But a new study seems to turn that advice on its head for men: Researchers at the Fred Hutchinson Cancer Research Center in Seattle have found that men with high blood levels of fish oils have an increased risk of aggressive prostate cancer.
Men with the highest levels had a 71 percent increased risk of high-grade prostate cancer, the kind most likely to be fatal. The study also found a 44 percent increase in the risk of low-grade prostate cancer and an overall 43 percent increase in risk for all prostate cancers.
The difference in omega-3 blood levels between the highest and lowest groups is about what someone would get by eating salmon twice a week, the researchers said. The same fatty acids found in vegetable oil, flaxseed and other plant sources did not affect prostate cancer risk.
The results are startling because fish oil was thought to have an anti-inflammatory effect, which would seem to protect against cancer. But this is the second, large study the cancer researchers have done that finds that a high intake seems to have negative effects. A 2011 study found similar results. The latest study also confirms results from a large European study, the researchers said in a prepared statement.
For men who have been popping fish oil pills as added health insurance, this could be a warning to stop, Theodore Brasky of Ohio State University Medical Center, who worked on the study with the Seattle team, told CBS News.
"A 70 percent increased risk in high-grade prostate cancer, given it's the No. 1 cancer in men and fish is a commonly consumed thing and is thought to be a healthy food, I think it'd be a concern for people," he added.

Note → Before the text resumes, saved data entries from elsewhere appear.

(** * AI negotiation: the decision engine and the orchestrators

    A shallow embedding of the negotiation core of the repository:

    - [Ai_negotiation.py]: [Product], [NegotiationContext],
      [ConversationManager], [AdvancedSellerAgent] and [YourBuyerAgent];
    - [bb.py]: the template buyer's [generate_opening_offer];
    - [negotiation_agent.py]: [AISellerAgent] and [BargainingSystem],
      and the loop of the command line, [run_negotiation_loop];
    - [Ai_negotiation.py], further: [ConversationAnalyzer],
      [ConversationLogger], [create_conversation_scenario] and
      [InteractiveNegotiation] with its price patterns;
    - [in.py]: [SmartAISeller], [SmartBargainingSystem] and the command
      line, [parse_command] and [run_negotiation];
    - [new_bargain_platform.py]: the test bench [run_negotiation_test]
      with [MockSellerAgent], and the template buyers it is given, that
      of [bb.py] and [ExampleSimpleAgent].

    Python [int] is [Z].  Message texts (f-strings decorated by
    [random.choice]) and wall-clock time stamps are presentation and are
    not part of the model; every append to a history is kept, so lengths
    and orders are those of the code.  Python [float] arithmetic is
    accessed through the interface [PyFloat] below. *)

From Stdlib Require Import ZArith QArith Qround List Sorted String Ascii Bool Lia.
Import ListNotations.
Local Open Scope Z_scope.

(** ** Python float arithmetic *)

(** The operations on [float] the code uses.  [of_int] is the implicit
    conversion in mixed [int]/[float] expressions, [lit] reads a decimal
    literal, [trunc] is [int(x)].  The [OverflowError] of converting an
    int beyond the range of [float], or an infinite [float] to an int,
    is not modelled; that of dividing two ints is modelled where the
    amounts divided are typed at the keyboard, by [quotient_overflows]
    below. *)
Class PyFloat : Type := {
  float : Type;
  of_int : Z -> float;
  lit : Q -> float;
  fadd : float -> float -> float;
  fsub : float -> float -> float;
  fmul : float -> float -> float;
  fdiv : float -> float -> float;
  fpow : float -> float -> float;
  fleb : float -> float -> bool;
  fltb : float -> float -> bool;
  trunc : float -> Z
}.

Declare Scope py_scope.
Delimit Scope py_scope with py.
Infix "+~" := fadd (at level 50, left associativity) : py_scope.
Infix "-~" := fsub (at level 50, left associativity) : py_scope.
Infix "*~" := fmul (at level 40, left associativity) : py_scope.
Infix "/~" := fdiv (at level 40, left associativity) : py_scope.
Infix "^~" := fpow (at level 30, right associativity) : py_scope.
Infix "<=~" := fleb (at level 70, no associativity) : py_scope.
Infix "<~" := fltb (at level 70, no associativity) : py_scope.
Local Open Scope py_scope.

Section Arith.
Context {F : PyFloat}.

(** [a / b] on two ints (true division); the caller rules out [b = 0]. *)
Definition true_div (a b : Z) : float := of_int a /~ of_int b.

(** [int(n * c)] for an int [n] and a float [c]. *)
Definition int_mul (n : Z) (c : float) : Z := trunc (of_int n *~ c).

(** [int(max(n, x))] for an int [n] and a float [x]: [max] returns its
    first argument unless the second is strictly larger. *)
Definition int_max (n : Z) (x : float) : Z :=
  if of_int n <~ x then trunc x else n.
End Arith.

(** The laws of the arithmetic the proofs rely on.  They hold for exact
    arithmetic (proved in [ExactLaws]) and are stated so that they also
    hold for IEEE binary64 with round-to-nearest, where literals,
    products and quotients round monotonically and keep their sign. *)
Section Laws.
Context {F : PyFloat}.

(** A non-positive int divided by a positive int is not at or above a
    literal of at least 0.01. *)
Definition quotient_sign_law : Prop :=
  forall (a b : Z) (c : Q),
    a <= 0 -> 0 < b -> (1 # 100 <= c)%Q -> (lit c <=~ true_div a b) = false.

(** Scaling a non-negative int by the larger of two literals between 0
    and 1 truncates to the larger int. *)
Definition scale_mono_law : Prop :=
  forall (m : Z) (c d : Q),
    0 <= m -> (0 <= c)%Q -> (c <= d)%Q -> (d <= 1)%Q ->
    int_mul m (lit c) <= int_mul m (lit d).

(** A positive int scaled by a literal of at least 1.01 is not at or
    below a smaller int. *)
Definition scale_up_law : Prop :=
  forall (m h : Z) (c : Q),
    0 < m -> (101 # 100 <= c)%Q -> h < m ->
    (of_int m *~ lit c <=~ of_int h) = false.
End Laws.

(** ** Exceptions and fuel *)

(** The exceptions the modelled code can raise. *)
Inductive exn : Type := ZeroDivisionError | AttributeError | OverflowError.

(** The least magnitude that rounds beyond the largest [float]: halfway
    between the largest one, [2 ^ 1024 - 2 ^ 971], and [2 ^ 1024]. *)
Definition float_limit : Z := 2 ^ 1024 - 2 ^ 970.

(** [a / b] on two ints, [b] not zero, raises [OverflowError] when the
    quotient rounded to the nearest [float] is beyond the largest one:
    when [|a| / |b|] reaches [float_limit]. *)
Definition quotient_overflows (a b : Z) : bool :=
  float_limit * Z.abs b <=? Z.abs a.

(** A call that may raise: it gives a value or an exception. *)
Inductive raising (A : Type) : Type :=
| Ok (a : A)
| Raise (e : exn).
Arguments Ok {A} a.
Arguments Raise {A} e.

Definition bind {A B : Type} (c : raising A) (k : A -> raising B) : raising B :=
  match c with
  | Ok a => k a
  | Raise e => Raise e
  end.

Notation "x <- c ;; k" := (bind c (fun x => k))
  (at level 61, c at next level, right associativity).
Notation "' p <- c ;; k" := (bind c (fun x => let 'p := x in k))
  (at level 61, p pattern, c at next level, right associativity).

(** The outcome of running a loop with fuel: it returns, raises, or the
    model ran out of fuel. *)
Inductive outcome (A : Type) : Type :=
| Returned (a : A)
| Raised (e : exn)
| OutOfFuel.
Arguments Returned {A} a.
Arguments Raised {A} e.
Arguments OutOfFuel {A}.

(** ** Strings *)

Local Open Scope string_scope.
Local Open Scope Z_scope.
Local Open Scope py_scope.

(** [str.upper] on the ASCII letters. *)
Definition upper_ascii (c : ascii) : ascii :=
  let n := nat_of_ascii c in
  if (97 <=? n)%nat && (n <=? 122)%nat then ascii_of_nat (n - 32) else c.

Fixpoint upper (s : string) : string :=
  match s with
  | EmptyString => EmptyString
  | String c s' => String (upper_ascii c) (upper s')
  end.

(** [sub in s]. *)
Fixpoint contains (sub s : string) : bool :=
  prefix sub s ||
  match s with
  | EmptyString => false
  | String _ s' => contains sub s'
  end.

(** [DealStatus], declared identically by each file. *)
Inductive DealStatus : Type := ONGOING | ACCEPTED | REJECTED | TIMEOUT.

Definition DealStatus_eqb (a b : DealStatus) : bool :=
  match a, b with
  | ONGOING, ONGOING | ACCEPTED, ACCEPTED
  | REJECTED, REJECTED | TIMEOUT, TIMEOUT => true
  | _, _ => false
  end.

The study, published today in the online edition of the Journal of the National Cancer Institute, analyzed blood samples from 834 men who developed prostate cancer compared with 1,393 men of the same age and race who did not.
Researchers cautioned that it's still unclear why high levels of omega-3 fatty acids would increase prostate cancer risk. It's possible that mega-doses of the oils could cause cell damage, researchers said -- another argument for moderation in diet and supplement use.
Edward Giovannucci of the Harvard School of Public Health, who was not involved in the study, told the Seattle Times that the research looked at whether cancer was diagnosed, but not at whether patients survived the typically slow-growing cancer.
The researchers also didn't determine what the biological mechanism was that would cause omega-3 oils to trigger prostate tumors. "If there were a compelling mechanism, that would make the findings more worrisome," Giovannucci told the Times.
Nevertheless, men might want to think twice about taking fish oil pills or eating more than two servings of salmon a week.